• WHAT THIS TASK INVOLVES: For each line below, check whether "jsDiffLines" is present. Report how many lines have it, nothing else.

• Collection entries:
=== Begin Enclosure ===

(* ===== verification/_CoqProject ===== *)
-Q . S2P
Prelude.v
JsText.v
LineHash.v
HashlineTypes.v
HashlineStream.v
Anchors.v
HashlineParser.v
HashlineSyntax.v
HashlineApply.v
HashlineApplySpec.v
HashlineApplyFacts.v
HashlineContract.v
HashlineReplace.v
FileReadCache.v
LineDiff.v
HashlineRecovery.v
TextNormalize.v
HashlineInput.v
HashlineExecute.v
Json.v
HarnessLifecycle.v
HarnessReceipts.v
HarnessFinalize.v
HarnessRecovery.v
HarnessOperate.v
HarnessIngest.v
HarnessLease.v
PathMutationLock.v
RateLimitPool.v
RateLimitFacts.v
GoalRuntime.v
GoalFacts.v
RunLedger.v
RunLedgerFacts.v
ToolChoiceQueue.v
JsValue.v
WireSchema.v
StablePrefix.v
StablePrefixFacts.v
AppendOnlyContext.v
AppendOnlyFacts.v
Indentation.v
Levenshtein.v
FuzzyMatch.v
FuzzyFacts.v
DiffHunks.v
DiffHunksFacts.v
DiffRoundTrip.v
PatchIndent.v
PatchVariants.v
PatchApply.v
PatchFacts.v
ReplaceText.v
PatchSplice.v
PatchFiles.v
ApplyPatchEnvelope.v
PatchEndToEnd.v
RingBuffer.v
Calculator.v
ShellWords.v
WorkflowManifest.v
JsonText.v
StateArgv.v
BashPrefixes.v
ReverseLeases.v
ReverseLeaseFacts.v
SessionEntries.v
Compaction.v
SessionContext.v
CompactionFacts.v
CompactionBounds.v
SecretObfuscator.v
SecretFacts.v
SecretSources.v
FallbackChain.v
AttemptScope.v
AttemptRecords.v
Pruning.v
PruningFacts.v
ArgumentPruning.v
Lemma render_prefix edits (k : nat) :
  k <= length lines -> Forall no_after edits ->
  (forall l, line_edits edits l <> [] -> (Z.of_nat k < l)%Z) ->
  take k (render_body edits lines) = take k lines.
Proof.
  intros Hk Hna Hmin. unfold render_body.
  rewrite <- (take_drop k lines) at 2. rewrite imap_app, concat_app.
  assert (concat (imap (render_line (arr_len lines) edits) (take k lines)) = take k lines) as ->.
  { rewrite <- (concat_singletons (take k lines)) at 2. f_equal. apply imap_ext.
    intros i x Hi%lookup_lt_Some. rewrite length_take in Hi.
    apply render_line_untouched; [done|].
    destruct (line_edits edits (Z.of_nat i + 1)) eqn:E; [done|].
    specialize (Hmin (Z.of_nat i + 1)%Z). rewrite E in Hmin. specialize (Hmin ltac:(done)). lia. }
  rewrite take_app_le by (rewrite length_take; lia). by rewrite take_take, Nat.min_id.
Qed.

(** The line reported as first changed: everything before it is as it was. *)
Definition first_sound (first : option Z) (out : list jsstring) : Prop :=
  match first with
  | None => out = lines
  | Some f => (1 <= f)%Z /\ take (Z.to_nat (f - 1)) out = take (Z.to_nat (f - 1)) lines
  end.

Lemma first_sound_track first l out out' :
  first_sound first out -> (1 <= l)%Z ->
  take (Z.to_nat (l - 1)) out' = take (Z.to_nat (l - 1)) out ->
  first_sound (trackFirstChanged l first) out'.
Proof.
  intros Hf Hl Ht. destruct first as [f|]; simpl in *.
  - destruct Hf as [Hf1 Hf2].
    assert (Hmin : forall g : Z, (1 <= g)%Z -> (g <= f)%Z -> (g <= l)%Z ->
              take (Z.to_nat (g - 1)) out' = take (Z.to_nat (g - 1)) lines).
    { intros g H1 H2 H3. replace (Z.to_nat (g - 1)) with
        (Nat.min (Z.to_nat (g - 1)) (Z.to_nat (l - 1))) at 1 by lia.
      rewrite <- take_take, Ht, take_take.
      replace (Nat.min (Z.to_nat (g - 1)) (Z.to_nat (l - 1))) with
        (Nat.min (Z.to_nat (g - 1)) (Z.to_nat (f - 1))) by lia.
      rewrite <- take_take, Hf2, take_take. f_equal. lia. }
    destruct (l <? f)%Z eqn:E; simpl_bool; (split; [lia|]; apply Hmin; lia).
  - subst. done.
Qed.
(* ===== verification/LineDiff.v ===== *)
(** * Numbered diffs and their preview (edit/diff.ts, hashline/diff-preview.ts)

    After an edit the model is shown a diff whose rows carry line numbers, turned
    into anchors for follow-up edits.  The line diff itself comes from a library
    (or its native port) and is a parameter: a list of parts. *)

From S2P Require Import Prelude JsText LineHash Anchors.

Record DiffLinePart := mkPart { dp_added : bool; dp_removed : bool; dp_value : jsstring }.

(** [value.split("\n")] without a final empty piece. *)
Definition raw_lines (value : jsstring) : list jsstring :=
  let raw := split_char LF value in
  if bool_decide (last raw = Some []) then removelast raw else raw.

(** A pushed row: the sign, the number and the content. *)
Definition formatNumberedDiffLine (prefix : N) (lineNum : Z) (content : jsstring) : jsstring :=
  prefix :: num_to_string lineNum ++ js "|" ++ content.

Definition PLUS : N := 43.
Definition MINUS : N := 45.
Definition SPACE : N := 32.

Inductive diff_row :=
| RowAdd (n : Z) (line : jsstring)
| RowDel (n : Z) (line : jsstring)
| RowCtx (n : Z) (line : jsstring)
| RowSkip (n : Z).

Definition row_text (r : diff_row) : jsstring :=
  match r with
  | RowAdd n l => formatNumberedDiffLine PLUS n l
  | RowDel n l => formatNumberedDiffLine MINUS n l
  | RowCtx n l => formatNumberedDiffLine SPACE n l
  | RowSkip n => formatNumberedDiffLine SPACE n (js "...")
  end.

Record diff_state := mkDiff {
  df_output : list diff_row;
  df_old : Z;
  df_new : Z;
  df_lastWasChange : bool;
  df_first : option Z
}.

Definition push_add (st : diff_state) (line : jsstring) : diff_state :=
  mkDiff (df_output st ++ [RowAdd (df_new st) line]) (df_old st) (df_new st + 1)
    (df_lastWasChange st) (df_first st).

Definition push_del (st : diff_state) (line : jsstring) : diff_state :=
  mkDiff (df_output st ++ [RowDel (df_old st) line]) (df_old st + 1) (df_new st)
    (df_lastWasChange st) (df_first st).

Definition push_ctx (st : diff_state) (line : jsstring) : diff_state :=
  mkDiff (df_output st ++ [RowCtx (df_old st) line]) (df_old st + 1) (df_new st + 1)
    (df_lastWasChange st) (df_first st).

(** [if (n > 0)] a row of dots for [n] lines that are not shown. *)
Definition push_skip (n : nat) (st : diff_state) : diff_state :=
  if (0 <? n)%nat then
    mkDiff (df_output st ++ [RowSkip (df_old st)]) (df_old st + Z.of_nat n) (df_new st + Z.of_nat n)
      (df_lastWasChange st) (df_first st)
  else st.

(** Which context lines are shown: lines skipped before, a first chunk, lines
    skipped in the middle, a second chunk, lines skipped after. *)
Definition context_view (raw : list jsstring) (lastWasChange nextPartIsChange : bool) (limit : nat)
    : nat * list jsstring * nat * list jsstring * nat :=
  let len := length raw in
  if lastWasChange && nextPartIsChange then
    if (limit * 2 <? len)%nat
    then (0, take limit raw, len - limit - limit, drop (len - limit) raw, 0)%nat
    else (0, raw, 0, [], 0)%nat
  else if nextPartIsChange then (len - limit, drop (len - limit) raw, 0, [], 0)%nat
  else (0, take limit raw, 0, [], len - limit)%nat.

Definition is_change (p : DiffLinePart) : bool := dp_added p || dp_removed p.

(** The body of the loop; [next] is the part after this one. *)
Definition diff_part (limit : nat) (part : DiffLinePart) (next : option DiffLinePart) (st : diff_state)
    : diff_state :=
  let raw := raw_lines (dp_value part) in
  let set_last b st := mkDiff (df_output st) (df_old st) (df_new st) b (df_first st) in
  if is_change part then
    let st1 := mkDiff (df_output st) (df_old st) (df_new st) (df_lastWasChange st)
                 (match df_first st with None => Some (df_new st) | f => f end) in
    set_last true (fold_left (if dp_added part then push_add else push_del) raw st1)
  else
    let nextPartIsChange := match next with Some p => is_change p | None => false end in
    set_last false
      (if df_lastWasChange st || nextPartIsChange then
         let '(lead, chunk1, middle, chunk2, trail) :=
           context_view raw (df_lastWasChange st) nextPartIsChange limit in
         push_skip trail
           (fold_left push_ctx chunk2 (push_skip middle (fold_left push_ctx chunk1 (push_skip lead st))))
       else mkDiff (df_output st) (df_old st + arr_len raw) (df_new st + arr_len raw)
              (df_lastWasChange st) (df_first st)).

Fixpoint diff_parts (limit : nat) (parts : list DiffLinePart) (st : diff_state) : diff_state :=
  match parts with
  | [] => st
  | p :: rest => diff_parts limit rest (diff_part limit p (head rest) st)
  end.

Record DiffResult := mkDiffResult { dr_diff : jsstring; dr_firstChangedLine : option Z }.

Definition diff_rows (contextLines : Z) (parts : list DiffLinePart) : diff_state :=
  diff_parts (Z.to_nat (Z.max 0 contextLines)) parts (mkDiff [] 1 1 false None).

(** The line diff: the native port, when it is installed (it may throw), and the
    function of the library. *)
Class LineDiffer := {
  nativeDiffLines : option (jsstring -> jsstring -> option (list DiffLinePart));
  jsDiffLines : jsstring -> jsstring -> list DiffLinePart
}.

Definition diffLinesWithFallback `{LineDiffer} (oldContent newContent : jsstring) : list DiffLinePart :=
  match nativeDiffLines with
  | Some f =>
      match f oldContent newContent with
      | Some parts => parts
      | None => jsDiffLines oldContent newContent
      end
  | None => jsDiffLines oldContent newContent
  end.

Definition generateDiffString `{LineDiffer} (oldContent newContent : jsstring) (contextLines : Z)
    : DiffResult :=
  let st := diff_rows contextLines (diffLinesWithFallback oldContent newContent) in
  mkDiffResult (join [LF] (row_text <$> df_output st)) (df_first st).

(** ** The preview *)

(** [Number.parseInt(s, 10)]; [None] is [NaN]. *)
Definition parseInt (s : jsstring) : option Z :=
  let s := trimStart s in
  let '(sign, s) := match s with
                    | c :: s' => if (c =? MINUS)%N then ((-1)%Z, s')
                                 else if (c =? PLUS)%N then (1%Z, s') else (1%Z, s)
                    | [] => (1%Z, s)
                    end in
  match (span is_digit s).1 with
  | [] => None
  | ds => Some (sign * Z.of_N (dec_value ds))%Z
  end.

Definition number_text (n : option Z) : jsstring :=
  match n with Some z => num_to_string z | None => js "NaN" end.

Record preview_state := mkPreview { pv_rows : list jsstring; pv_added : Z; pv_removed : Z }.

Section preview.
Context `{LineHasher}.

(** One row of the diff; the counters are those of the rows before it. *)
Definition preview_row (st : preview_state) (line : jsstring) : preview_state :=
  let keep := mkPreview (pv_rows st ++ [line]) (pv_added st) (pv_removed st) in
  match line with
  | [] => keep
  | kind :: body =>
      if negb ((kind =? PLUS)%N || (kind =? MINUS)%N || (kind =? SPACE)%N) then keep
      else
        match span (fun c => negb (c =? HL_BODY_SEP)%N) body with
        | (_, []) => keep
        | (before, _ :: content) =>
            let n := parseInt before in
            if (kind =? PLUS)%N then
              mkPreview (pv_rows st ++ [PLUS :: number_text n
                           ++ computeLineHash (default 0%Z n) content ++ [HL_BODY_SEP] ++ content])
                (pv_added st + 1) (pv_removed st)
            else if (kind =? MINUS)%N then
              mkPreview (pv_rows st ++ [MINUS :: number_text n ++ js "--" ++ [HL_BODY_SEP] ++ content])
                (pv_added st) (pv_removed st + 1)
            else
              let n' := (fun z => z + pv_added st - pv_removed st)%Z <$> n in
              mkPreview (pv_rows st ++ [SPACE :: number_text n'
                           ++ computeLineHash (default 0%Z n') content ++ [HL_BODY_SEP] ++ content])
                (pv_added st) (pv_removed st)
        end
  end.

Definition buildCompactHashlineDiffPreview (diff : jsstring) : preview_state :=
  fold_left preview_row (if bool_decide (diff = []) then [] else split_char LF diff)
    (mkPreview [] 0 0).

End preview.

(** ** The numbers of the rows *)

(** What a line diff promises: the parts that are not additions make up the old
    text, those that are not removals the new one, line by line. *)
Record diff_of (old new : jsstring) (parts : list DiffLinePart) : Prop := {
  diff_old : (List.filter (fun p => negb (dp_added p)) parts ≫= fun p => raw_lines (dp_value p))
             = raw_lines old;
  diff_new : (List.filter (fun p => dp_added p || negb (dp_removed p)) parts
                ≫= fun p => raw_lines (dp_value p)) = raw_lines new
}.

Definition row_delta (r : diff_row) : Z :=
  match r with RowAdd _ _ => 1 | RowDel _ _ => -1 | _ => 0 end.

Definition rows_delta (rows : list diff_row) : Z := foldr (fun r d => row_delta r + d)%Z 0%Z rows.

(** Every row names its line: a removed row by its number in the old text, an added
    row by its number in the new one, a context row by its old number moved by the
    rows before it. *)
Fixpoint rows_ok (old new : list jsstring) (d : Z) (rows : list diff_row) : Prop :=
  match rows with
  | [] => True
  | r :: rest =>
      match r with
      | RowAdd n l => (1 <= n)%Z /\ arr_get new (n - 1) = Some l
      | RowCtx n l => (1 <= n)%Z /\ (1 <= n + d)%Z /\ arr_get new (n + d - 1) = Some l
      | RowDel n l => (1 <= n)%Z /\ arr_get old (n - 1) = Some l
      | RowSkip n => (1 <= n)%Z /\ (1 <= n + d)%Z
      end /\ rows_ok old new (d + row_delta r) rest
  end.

=== End Enclosure ===
=== Begin Enclosure ===

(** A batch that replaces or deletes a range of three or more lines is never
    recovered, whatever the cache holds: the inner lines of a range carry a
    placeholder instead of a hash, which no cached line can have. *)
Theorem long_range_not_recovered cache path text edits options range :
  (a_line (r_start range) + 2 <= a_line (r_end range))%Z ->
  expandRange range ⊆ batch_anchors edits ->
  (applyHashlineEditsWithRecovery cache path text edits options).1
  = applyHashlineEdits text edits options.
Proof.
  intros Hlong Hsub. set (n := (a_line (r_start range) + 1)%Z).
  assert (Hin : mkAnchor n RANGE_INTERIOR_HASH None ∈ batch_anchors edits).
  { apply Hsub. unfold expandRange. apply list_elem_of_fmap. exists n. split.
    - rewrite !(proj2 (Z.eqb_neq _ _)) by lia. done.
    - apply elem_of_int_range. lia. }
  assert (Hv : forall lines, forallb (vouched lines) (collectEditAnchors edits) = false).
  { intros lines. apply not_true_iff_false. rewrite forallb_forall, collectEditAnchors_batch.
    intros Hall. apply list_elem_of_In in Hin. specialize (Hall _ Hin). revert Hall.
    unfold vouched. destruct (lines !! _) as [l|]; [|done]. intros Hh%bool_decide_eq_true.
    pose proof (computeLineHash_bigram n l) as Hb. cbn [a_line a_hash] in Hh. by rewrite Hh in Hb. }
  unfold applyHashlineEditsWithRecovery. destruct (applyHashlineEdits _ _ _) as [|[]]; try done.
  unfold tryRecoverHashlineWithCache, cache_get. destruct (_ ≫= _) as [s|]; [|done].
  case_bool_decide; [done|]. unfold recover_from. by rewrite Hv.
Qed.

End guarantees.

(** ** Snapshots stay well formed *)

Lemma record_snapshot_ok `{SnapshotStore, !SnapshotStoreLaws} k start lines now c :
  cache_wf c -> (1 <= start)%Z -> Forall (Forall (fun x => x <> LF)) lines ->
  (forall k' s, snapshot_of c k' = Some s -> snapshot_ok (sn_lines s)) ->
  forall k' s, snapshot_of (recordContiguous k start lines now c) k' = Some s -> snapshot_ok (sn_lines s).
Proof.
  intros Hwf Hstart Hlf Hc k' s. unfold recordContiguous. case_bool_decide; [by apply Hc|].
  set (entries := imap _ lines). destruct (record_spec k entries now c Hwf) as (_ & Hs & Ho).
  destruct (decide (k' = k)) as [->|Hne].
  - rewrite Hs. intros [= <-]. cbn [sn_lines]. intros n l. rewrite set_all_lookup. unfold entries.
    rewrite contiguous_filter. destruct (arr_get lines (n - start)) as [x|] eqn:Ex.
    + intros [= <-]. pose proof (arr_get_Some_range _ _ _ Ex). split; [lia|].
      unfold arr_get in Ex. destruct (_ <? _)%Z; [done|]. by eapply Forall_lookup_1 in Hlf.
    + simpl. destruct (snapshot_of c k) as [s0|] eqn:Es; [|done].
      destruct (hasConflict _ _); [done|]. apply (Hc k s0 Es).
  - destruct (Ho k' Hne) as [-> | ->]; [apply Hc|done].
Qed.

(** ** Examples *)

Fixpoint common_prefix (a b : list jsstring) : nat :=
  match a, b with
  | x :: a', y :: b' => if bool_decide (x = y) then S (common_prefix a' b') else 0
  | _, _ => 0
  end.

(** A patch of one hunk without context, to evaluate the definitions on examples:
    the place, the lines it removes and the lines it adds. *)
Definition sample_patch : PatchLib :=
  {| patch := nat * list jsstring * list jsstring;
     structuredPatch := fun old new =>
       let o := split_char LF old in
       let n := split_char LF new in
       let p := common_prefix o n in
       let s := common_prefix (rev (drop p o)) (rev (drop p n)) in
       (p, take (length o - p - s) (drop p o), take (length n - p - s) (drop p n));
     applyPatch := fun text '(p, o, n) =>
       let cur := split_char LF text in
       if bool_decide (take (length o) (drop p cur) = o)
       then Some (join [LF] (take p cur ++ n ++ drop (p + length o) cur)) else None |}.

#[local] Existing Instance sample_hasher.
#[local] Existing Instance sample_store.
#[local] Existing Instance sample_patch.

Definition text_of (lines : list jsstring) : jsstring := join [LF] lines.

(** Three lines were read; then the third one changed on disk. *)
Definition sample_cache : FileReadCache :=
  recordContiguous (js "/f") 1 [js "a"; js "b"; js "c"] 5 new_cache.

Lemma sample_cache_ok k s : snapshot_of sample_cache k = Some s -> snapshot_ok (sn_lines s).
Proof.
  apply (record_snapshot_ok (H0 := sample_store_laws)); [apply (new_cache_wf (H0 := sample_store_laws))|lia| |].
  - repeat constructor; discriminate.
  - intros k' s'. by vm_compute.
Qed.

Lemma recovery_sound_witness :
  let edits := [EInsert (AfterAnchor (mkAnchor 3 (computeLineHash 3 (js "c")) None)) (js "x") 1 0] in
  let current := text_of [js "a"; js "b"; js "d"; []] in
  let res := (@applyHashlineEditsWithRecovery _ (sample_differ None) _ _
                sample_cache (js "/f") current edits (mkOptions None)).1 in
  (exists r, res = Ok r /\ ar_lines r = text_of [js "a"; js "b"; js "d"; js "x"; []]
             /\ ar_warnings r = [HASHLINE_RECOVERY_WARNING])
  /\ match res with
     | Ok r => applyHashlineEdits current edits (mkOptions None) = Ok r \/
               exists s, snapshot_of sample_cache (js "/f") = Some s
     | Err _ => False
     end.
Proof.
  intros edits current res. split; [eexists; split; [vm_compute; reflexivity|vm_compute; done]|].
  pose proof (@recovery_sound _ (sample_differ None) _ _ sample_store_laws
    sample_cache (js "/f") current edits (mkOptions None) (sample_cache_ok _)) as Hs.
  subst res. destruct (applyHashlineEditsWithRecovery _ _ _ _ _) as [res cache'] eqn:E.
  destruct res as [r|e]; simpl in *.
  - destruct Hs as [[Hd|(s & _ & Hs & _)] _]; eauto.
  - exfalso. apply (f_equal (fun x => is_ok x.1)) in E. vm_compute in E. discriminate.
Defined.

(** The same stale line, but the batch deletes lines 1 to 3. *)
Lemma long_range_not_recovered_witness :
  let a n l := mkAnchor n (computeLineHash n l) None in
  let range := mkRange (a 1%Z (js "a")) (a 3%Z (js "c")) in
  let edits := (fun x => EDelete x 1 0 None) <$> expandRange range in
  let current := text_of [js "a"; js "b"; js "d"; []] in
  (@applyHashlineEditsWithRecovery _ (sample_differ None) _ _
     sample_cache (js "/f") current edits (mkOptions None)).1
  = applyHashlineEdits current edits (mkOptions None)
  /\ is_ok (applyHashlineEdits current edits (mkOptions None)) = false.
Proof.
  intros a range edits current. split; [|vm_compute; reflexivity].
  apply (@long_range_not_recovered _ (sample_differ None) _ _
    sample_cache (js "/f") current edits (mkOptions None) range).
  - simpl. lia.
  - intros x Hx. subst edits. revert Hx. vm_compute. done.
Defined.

=== End Enclosure ===
=== Begin Enclosure ===

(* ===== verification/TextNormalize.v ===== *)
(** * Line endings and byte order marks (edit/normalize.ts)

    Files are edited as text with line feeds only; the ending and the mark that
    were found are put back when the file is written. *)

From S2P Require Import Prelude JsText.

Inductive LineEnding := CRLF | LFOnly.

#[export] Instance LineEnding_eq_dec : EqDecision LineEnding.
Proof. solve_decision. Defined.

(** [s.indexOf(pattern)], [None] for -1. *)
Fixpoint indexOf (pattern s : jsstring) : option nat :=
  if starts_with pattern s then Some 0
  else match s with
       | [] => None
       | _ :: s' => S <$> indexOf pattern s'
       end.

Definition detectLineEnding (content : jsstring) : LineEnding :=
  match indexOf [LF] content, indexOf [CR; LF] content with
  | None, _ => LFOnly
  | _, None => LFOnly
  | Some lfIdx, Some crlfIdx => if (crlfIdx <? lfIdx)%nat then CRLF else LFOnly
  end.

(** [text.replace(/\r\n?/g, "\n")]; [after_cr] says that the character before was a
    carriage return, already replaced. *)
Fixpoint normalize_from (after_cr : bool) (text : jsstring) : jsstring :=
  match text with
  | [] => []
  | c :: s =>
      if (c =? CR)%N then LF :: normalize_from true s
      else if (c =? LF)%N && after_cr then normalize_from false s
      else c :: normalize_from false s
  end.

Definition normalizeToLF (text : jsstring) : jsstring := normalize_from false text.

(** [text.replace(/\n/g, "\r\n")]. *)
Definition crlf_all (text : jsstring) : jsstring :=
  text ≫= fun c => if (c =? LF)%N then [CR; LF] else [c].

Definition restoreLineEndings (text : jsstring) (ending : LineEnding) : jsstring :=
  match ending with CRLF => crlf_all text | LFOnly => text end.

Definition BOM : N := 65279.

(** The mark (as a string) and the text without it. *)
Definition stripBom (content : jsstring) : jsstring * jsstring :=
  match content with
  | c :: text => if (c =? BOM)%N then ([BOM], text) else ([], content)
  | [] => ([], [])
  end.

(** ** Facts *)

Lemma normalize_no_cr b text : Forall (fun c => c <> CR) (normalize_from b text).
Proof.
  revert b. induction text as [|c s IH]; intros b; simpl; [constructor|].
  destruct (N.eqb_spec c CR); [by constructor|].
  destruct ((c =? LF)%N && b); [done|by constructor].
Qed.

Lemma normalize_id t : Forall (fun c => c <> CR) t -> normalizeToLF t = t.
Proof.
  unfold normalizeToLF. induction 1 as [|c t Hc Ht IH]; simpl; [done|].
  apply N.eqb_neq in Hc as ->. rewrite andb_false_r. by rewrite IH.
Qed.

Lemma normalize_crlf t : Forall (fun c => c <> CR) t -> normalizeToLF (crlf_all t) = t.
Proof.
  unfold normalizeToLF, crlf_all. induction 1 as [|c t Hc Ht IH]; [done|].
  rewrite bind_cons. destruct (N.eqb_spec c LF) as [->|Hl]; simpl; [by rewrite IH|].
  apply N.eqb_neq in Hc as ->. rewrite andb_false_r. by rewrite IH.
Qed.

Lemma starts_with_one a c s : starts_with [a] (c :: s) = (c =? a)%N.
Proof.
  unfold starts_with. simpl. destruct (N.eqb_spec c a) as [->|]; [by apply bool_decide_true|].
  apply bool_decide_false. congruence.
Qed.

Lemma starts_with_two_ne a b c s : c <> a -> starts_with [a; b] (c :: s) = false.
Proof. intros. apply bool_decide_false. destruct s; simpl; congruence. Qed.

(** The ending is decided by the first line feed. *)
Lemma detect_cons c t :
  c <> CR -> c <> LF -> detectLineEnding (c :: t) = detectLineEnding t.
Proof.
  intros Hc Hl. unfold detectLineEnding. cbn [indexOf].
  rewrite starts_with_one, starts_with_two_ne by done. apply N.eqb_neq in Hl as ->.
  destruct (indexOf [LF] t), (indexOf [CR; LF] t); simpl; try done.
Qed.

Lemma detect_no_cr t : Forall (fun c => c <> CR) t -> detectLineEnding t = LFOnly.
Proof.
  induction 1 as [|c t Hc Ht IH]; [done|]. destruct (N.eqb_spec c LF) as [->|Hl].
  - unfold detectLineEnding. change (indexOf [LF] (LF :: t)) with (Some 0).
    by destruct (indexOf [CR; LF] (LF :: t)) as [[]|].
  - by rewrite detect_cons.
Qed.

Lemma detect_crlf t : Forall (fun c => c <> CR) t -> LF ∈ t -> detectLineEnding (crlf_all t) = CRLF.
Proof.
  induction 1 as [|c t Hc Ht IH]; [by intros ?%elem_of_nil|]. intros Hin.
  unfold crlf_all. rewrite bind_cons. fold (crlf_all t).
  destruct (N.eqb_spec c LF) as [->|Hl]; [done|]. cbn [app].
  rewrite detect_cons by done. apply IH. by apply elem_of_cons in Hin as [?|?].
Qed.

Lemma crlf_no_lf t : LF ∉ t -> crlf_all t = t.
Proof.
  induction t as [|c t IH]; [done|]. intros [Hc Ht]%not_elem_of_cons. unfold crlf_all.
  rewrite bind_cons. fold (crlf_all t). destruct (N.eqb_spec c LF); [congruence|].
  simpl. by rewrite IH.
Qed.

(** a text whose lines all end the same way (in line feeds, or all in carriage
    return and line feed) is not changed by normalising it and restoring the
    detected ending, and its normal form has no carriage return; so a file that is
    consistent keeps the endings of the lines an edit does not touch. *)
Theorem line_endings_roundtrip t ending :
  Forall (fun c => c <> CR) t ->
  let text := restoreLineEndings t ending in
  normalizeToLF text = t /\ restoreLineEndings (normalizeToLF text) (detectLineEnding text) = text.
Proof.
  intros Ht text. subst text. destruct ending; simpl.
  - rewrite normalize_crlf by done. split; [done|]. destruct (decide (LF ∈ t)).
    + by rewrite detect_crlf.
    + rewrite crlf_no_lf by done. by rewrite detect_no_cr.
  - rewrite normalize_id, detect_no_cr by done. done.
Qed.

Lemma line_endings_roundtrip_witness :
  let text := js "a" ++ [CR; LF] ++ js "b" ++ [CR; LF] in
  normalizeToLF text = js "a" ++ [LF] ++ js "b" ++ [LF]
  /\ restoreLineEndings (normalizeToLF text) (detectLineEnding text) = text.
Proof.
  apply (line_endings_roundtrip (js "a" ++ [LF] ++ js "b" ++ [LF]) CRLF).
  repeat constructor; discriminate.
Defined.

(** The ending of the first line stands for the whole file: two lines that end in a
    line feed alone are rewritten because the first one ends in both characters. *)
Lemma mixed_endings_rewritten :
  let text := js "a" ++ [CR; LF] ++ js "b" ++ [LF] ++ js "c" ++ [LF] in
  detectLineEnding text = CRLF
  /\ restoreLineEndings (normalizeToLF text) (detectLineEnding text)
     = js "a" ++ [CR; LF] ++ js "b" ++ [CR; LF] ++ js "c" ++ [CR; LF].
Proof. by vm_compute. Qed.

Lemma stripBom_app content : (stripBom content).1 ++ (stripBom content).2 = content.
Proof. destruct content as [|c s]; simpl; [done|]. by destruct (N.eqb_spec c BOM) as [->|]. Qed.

=== End Enclosure ===

• ANSWER SPACE: 3